No.1084
Revisited: A Bengal Story
Govind Nihalani’s fashionably depressing 1998 film
on the Naxalite movement starred Jaya Bachchan as the benighted mother of
corpse number 1084.
It was based on Mahasweta Devi’s Jnanpith Award
winning book (1974), released soon after after Congress and Siddhartha Shankar Roy had taken over. But it was in the backdrop of Communist ascendancy from 1967. The Left Front assumed power in West
Bengal, in 1977.
Hajar
Chaurashir Ma described the murderous class-war,
compared to which above-ground Communist rule seemed moderate. Did the Left
Front redistribute the agricultural land from the much maligned zamindar to the
small farmer?
Yes, but in the interests of labour-intensive
farming, it left out the productivity of mechanization and innovative
practices. Result: continued poverty with a new set of mai-baaps. And an economy based on rural cadre-based goonda enforcers chanelling state
deficit-financed handouts for compliance, and block votes.
However, at the time, playing to the persistent
illusions of a Liberal-Left universe, the book and film endorsed the Naxalite
message of overthrowing the established order. All for the sake of justice,
equality, dignity, in a utopia to come.
And, of course, the self-same Naxalite movement
has not died. It has morphed into today’s Maoism, replete with its China
supported guerrillas. It has urban cheerleaders in Leftist universities. Writer
Arundati Roy described them gushingly as “Gandhians with Guns” in a cover essay
in The Outlook.
The Naxalite/Maoists still operate from jungle
hideouts, and conduct pitched battles of attrition with the Indian state.
The Naxalite, for all his bloodthirstiness, has to
a remarkable extent captured the Bengali imagination.

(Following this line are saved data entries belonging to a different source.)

Lemma C3_fee_only_for_sender_witness :
  (∃ fee, [20; 0] !! 0%nat = Some fee
     ∧ (@includeFee_true None = true → fee = 0)
     ∧ (∀ address, @getAddressOf sample_chain sender = Ok address →
                   address ≠ from sample_tx → fee = 0)
     ∧ (@includeFee_true None = false →
        @getAddressOf sample_chain sender = Ok (from sample_tx) →
        ∃ txReceipt price,
          wait sample_tx = Ok txReceipt
          ∧ @toBigInt sample_chain (selectGasPrice None txReceipt sample_tx)
            = Ok price
          ∧ fee = price * gasUsed txReceipt))
  ∧ @getBalanceChanges sample_chain (Ok sample_tx) [sender; recipient]
      None None = Ok [-30; 70]
  ∧ @getBalanceChanges sample_chain (Ok sample_tx) [sender; recipient]
      (Some (mkOptions (Some true))) None = Ok [-50; 70].
Proof.
  apply (@C3_fee_only_for_sender sample_chain [sender; recipient] sample_tx
           None None [20; 0] 0%nat sender); reflexivity.
Defined.

Lemma C7_price_of_the_fee_witness :
  @txFeeOf sample_chain sample_tx None zero_override sender = Ok (5 * 4).
Proof.
  destruct (@C7_price_of_the_fee sample_chain sample_tx sample_receipt None
              zero_override sender eq_refl eq_refl eq_refl)
    as (_ & Hreceipt & _).
  apply (Hreceipt 5).
  - right. exists (BNbigint 0). split; reflexivity.
  - reflexivity.
Defined.

(** C7, as stated, fails: a supplied [maxFeePerGas] of zero is not the price
    used; the sender's fee is computed from the receipt's price. *)
Lemma C7_counterexample :
  zero_override ≫= maxFeePerGas = Some (BNbigint 0)
  ∧ ¬ @override_always_used sample_chain zero_override sample_receipt sample_tx
  ∧ @getTxFees sample_chain [sender] sample_tx None zero_override = Ok [20].
Proof.
  split_and!; [reflexivity| |reflexivity].
  intros Hclaim. specialize (Hclaim (BNbigint 0) eq_refl). discriminate.
Qed.

End BalanceSamples.

(** * Versions, selections and releases: proofs *)

Section UtilsProofs.
Import Utils.

#[local] Arguments String.append !_ _ / : simpl nomatch.

(** ** Strings *)

Lemma string_app_assoc (s1 s2 s3 : string) :
  (s1 +:+ s2) +:+ s3 = s1 +:+ (s2 +:+ s3).
Proof. induction s1 as [|c s1 IH]; simpl; [done|]. by rewrite IH. Qed.

Lemma string_app_nil_r (s : string) : s +:+ "" = s.
Proof. induction s as [|c s IH]; simpl; [done|]. by rewrite IH. Qed.

Lemma all_digits_app s1 s2 :
  all_digits (s1 +:+ s2) = all_digits s1 && all_digits s2.
Proof.
  induction s1 as [|c s1 IH]; simpl; [done|]. by rewrite IH, andb_assoc.
Qed.

Lemma digit_of_pretty_char (x : N) :
  (x < 10)%N → digit_of (pretty_N_char x) = Some (Z.of_N x).
Proof.
  intros Hx. rewrite <- (N2Nat.id x).
  assert (N.to_nat x < 10)%nat as Hn by lia. revert Hn.
  generalize (N.to_nat x). intros n Hn.
  do 10 (destruct n as [|n]; [done|]). lia.
Qed.

(** The digits [pretty_N_go] puts in front of [s], and their value. *)
Lemma pretty_N_go_digits (x : N) (s : string) :
  ∃ ds, pretty_N_go x s = ds +:+ s
        ∧ all_digits ds = true
        ∧ ((0 < x)%N → ds ≠ "")
        ∧ ∀ acc t, digits_value acc (ds +:+ t)
                   = digits_value
                       (acc * 10 ^ Z.of_nat (String.length ds) + Z.of_N x) t.
Proof.
  revert s. induction (N.lt_wf_0 x) as [x _ IH]; intros s.
  destruct (decide (x = 0)%N) as [->|Hx].
  - exists "". rewrite pretty_N_go_0. split_and!; [done|done|lia|].
    intros acc t. simpl. f_equal. lia.
  - rewrite pretty_N_go_step by lia.
    destruct (IH (x `div` 10)%N) with (s := String (pretty_N_char (x `mod` 10)) s)
      as (ds & Hgo & Hall & _ & Hval).
    { apply N.div_lt; lia. }
    assert (digit_of (pretty_N_char (x `mod` 10)) = Some (Z.of_N (x `mod` 10)))
      as Hdigit by (apply digit_of_pretty_char, N.mod_lt; lia).
    exists (ds +:+ String (pretty_N_char (x `mod` 10)) "").
    split_and!.
    + by rewrite Hgo, string_app_assoc.
    + rewrite all_digits_app, Hall. simpl.
      by rewrite Hdigit.
    + intros _. by destruct ds.
    + intros acc t. rewrite string_app_assoc. simpl. rewrite Hval. simpl.
      rewrite Hdigit. f_equal.
      assert (String.length (ds +:+ String (pretty_N_char (x `mod` 10)) "")
              = S (String.length ds)) as ->.
      { clear. induction ds as [|c ds IH]; simpl; [done|]. by rewrite IH. }
      rewrite Nat2Z.inj_succ, Z.pow_succ_r by lia.
      rewrite N2Z.inj_div, N2Z.inj_mod.
      pose proof (Z.div_mod (Z.of_N x) 10). lia.
Qed.

Lemma pretty_N_digits (n : N) :
  all_digits (pretty n) = true ∧ pretty n ≠ ""
  ∧ ∀ t, digits_value 0 (pretty n +:+ t) = digits_value (Z.of_N n) t.
Proof.
  unfold pretty, pretty_N. case_decide as Hn.
  - subst. by split_and!.
  - destruct (pretty_N_go_digits n "") as (ds & Hgo & Hall & Hne & Hval).
    rewrite Hgo, string_app_nil_r. split_and!; [done|apply Hne; lia|].
    intros t. rewrite Hval. f_equal; lia.
Qed.


(** ** [parseInt] on numerals *)

Ltac byte_cases :=
  repeat match goal with
         | |- context [(?a =? ?b)%N] => destruct (N.eqb_spec a b)
         | |- context [(?a <=? ?b)%N] => destruct (N.leb_spec a b)
         end; simpl; try done; try lia.

Lemma digit_not_skipped c :
  is_Some (digit_of c) →
  ws1 c = false ∧ (∀ b, ws2 c b = false) ∧ (∀ b e, ws3 c b e = false)
  ∧ byte_is c 45 = false ∧ byte_is c 43 = false
  ∧ Ascii.eqb c "."%char = false.
Proof.
  intros [d Hd]. unfold digit_of in Hd.
  assert (48 ≤ N_of_ascii c ≤ 57)%N as Hc.
  { revert Hd. byte_cases. }
  split_and!.
  - unfold ws1. byte_cases.
  - intros b. unfold ws2, byte_is. byte_cases.
  - intros b e. unfold ws3, byte_is.
    destruct (N.eqb_spec (N_of_ascii c) 225); [lia|].
    destruct (N.eqb_spec (N_of_ascii c) 226); [lia|].
    destruct (N.eqb_spec (N_of_ascii c) 227); [lia|].
    destruct (N.eqb_spec (N_of_ascii c) 239); [lia|]. done.
  - unfold byte_is. byte_cases.
  - unfold byte_is. byte_cases.
  - apply Ascii.eqb_neq. intros ->. simpl in Hc. lia.
Qed.

Lemma digits_value_stop acc t :
  starts_with_digit t = false → digits_value acc t = acc.
Proof.
  destruct t as [|c t]; simpl; [done|]. intros Hc.
  apply bool_decide_eq_false in Hc.
  destruct (digit_of c); [|done]. destruct Hc. eauto.
Qed.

Since the mid-sixties,
the intelligent Bengali brain has been fevered, like that of a 19th
century consumptive, with fitful dreams of revolution, behind glittering,
bespectacled eyes.
That this revolution has been betrayed
continuously, seems of little consequence to him. It has been sold-out, not so
much by the hated “bourgeoisie”, though the parlous Indian middle-class,
through the decades of socialist India, was hardly fit for the moniker. No, the
whole sorry business was betrayed by his own lack of betterment, his pedestrian
penury.
Nevertheless, with a stubborn loyalty, generations
of Bengalis have allowed themselves to be willingly swallowed up by resounding
ideas from Marx and Mao. These were imbibed on doorsteps and parks and the tiny
tea shops of their youth. The ideas
echoed in their heads even as nothing changed for the better, and their
physical environment decayed around them.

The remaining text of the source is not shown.